Which of the lines below include the word "left"? Pull each one out.

:::::

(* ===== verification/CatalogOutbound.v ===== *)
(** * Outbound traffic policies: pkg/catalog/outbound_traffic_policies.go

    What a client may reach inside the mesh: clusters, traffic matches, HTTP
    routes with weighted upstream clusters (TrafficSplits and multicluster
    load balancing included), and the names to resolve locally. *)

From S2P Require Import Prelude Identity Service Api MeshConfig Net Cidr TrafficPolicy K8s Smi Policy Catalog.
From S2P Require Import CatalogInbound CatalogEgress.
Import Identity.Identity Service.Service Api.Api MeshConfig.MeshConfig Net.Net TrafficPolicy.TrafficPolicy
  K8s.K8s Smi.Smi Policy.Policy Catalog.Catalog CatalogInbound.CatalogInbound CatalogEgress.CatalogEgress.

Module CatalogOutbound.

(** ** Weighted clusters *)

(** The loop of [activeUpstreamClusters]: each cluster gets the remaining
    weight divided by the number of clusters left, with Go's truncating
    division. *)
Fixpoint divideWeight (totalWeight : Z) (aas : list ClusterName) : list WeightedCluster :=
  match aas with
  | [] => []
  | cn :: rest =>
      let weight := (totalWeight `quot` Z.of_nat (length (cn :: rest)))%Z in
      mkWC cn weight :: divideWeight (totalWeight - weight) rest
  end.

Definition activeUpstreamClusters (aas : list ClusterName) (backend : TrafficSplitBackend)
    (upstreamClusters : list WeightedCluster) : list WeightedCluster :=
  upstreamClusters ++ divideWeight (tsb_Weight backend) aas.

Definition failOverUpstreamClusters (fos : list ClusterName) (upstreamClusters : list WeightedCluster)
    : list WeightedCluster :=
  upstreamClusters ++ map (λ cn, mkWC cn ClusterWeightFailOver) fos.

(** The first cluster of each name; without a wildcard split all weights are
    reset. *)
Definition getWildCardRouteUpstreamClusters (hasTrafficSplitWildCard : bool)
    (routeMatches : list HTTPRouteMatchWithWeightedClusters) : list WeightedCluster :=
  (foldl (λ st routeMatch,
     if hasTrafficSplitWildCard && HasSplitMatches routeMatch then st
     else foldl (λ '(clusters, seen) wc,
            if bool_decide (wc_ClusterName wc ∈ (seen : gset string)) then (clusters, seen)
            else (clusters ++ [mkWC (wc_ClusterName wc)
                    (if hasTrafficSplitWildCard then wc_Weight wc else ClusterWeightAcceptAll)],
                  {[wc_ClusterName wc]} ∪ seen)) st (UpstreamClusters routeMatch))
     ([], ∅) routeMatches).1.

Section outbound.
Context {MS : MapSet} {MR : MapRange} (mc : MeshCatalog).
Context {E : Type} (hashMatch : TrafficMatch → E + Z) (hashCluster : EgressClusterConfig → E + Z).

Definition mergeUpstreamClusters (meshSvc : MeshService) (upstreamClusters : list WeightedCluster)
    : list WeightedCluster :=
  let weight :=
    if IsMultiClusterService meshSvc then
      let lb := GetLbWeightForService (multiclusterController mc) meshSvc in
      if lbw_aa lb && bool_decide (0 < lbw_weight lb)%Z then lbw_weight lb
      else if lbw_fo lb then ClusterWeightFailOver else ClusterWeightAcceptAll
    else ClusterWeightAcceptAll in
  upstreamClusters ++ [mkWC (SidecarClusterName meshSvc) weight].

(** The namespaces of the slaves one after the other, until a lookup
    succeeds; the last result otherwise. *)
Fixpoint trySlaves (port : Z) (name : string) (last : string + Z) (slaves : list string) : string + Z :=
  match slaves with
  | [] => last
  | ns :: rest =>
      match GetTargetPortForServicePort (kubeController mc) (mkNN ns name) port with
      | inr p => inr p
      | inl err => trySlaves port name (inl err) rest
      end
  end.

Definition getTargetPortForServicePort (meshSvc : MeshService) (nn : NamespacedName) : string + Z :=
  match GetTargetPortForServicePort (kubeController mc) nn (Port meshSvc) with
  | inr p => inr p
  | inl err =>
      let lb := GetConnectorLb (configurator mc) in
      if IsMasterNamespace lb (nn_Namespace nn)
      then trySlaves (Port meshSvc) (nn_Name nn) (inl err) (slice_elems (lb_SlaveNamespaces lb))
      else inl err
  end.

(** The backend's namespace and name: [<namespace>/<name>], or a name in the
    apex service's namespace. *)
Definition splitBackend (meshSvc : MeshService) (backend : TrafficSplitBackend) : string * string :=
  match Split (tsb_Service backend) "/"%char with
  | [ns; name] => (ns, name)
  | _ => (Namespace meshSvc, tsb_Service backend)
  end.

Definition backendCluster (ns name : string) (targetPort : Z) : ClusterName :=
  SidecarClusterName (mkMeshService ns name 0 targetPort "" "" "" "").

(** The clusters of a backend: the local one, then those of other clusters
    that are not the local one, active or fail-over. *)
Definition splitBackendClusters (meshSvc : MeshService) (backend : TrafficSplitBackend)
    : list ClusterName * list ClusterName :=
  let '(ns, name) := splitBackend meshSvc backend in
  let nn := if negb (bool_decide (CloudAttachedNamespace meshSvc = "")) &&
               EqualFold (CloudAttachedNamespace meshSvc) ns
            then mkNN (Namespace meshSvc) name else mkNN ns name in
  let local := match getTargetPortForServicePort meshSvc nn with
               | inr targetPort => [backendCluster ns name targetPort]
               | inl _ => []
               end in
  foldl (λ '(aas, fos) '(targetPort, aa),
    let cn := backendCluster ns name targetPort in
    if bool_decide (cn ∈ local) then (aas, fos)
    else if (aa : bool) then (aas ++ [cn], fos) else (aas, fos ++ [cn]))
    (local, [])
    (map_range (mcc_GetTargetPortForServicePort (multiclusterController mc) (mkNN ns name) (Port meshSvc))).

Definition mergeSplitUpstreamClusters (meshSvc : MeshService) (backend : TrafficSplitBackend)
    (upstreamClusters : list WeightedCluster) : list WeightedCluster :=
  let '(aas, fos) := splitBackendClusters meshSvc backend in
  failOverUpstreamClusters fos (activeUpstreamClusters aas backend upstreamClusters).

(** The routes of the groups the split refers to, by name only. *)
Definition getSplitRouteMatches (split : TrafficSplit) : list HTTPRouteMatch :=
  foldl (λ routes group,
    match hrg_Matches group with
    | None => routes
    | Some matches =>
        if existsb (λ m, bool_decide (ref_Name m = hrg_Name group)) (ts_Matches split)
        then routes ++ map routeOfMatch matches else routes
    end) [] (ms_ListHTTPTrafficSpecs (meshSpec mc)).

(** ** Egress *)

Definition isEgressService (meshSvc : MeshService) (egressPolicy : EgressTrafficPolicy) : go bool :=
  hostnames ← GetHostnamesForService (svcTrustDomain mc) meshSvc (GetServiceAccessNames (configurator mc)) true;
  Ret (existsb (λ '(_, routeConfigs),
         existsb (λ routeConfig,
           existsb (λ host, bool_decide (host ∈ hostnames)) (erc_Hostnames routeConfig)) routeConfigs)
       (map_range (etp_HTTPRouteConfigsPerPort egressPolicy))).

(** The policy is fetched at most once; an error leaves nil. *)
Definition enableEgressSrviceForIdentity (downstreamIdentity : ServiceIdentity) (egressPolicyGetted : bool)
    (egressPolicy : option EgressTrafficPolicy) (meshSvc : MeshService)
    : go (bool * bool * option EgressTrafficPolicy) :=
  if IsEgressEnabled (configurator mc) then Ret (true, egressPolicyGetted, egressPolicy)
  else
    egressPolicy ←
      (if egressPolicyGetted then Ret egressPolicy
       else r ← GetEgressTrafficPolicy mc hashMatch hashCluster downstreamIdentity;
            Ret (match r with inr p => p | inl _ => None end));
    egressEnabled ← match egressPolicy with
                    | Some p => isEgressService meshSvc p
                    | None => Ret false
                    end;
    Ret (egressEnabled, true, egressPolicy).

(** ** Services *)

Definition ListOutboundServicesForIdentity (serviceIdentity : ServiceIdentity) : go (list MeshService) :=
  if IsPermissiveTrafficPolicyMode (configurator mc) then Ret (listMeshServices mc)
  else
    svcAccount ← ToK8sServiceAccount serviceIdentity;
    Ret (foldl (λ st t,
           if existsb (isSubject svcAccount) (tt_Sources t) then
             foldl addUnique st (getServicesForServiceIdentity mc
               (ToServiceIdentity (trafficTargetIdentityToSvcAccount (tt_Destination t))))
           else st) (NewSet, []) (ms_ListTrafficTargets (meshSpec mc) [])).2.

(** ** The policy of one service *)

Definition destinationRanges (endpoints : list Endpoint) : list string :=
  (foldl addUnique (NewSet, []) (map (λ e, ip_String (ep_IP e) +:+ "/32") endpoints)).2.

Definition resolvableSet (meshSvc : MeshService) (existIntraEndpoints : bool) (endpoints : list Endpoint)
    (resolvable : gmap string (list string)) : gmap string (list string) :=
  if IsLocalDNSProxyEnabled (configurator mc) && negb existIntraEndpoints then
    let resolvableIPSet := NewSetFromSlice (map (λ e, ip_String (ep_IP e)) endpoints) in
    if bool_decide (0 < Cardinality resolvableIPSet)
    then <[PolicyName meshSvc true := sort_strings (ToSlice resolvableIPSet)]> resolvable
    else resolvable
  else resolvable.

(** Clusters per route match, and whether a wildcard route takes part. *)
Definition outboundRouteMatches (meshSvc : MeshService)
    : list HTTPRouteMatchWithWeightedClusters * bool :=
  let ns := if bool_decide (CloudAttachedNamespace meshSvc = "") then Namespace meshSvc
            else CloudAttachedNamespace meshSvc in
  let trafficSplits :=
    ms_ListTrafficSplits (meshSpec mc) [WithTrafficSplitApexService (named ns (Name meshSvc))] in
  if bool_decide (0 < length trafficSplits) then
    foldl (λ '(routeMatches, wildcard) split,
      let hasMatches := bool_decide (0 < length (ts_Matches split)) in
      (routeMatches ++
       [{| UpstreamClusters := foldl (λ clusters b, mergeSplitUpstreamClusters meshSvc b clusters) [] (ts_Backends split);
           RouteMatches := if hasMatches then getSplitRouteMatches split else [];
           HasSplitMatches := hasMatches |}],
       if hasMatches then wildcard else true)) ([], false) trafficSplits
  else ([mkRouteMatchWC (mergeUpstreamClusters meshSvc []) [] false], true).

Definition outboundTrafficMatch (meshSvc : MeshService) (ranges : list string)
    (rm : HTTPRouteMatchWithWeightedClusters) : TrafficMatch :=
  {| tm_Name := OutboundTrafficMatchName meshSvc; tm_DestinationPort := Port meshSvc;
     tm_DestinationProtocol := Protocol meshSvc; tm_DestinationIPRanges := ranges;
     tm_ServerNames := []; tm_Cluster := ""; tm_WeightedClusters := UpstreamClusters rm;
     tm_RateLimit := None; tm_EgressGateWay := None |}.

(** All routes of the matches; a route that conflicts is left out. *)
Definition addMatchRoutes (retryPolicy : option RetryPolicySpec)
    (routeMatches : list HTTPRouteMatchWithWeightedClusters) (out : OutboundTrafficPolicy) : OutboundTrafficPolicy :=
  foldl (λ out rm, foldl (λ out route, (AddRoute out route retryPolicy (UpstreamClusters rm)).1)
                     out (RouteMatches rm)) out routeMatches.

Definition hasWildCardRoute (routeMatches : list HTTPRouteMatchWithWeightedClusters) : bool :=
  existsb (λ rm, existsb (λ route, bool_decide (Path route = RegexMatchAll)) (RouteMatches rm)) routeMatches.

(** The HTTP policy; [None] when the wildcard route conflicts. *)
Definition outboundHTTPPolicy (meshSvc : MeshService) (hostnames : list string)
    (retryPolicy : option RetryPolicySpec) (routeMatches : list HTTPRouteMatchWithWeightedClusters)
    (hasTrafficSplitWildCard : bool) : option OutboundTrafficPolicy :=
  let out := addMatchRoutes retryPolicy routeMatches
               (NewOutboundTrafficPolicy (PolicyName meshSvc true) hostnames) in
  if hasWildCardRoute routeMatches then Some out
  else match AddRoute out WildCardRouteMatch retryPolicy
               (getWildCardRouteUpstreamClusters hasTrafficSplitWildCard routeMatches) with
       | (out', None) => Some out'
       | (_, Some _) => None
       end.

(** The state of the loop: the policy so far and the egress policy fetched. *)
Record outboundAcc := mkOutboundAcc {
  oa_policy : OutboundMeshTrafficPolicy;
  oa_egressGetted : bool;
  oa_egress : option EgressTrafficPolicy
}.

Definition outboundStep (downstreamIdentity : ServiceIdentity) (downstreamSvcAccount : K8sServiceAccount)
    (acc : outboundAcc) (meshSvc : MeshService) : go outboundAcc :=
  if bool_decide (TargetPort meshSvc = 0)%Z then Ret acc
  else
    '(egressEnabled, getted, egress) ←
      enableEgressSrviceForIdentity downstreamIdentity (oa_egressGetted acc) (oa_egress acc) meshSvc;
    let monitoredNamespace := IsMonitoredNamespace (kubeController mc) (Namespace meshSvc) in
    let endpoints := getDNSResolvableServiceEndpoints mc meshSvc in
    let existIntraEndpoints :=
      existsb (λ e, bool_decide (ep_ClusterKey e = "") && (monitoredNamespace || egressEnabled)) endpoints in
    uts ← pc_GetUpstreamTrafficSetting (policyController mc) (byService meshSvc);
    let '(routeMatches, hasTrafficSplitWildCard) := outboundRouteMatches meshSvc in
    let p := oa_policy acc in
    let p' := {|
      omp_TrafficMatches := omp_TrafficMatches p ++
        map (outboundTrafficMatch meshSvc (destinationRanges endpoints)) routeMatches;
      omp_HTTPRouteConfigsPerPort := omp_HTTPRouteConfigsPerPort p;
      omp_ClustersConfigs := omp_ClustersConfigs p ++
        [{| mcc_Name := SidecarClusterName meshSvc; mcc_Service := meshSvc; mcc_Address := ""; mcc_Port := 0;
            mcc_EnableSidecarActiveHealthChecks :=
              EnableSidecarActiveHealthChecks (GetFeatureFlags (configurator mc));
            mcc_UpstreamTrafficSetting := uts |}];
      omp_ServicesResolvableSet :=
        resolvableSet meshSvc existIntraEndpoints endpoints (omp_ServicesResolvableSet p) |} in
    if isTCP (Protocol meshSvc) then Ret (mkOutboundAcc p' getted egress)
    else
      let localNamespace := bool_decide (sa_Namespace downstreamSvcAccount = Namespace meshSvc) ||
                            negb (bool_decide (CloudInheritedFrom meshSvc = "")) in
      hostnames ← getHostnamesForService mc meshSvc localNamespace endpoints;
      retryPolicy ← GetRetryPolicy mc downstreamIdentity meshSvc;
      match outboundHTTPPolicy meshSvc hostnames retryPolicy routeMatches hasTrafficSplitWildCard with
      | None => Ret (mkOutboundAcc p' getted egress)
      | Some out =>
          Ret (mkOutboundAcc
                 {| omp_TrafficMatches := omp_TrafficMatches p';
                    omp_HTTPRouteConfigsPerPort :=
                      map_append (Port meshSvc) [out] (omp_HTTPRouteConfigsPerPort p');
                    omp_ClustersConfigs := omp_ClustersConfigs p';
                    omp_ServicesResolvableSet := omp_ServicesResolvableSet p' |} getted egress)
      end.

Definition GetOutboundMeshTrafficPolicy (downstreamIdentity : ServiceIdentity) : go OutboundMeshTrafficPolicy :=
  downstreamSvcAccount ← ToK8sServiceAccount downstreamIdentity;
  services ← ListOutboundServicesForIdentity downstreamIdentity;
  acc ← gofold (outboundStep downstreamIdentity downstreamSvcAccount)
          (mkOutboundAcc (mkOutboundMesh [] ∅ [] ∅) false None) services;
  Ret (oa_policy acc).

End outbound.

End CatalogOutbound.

:::::

** Result of this exercise **
    weight divided by the number of clusters left, with Go's truncating
(** All routes of the matches; a route that conflicts is left out. *)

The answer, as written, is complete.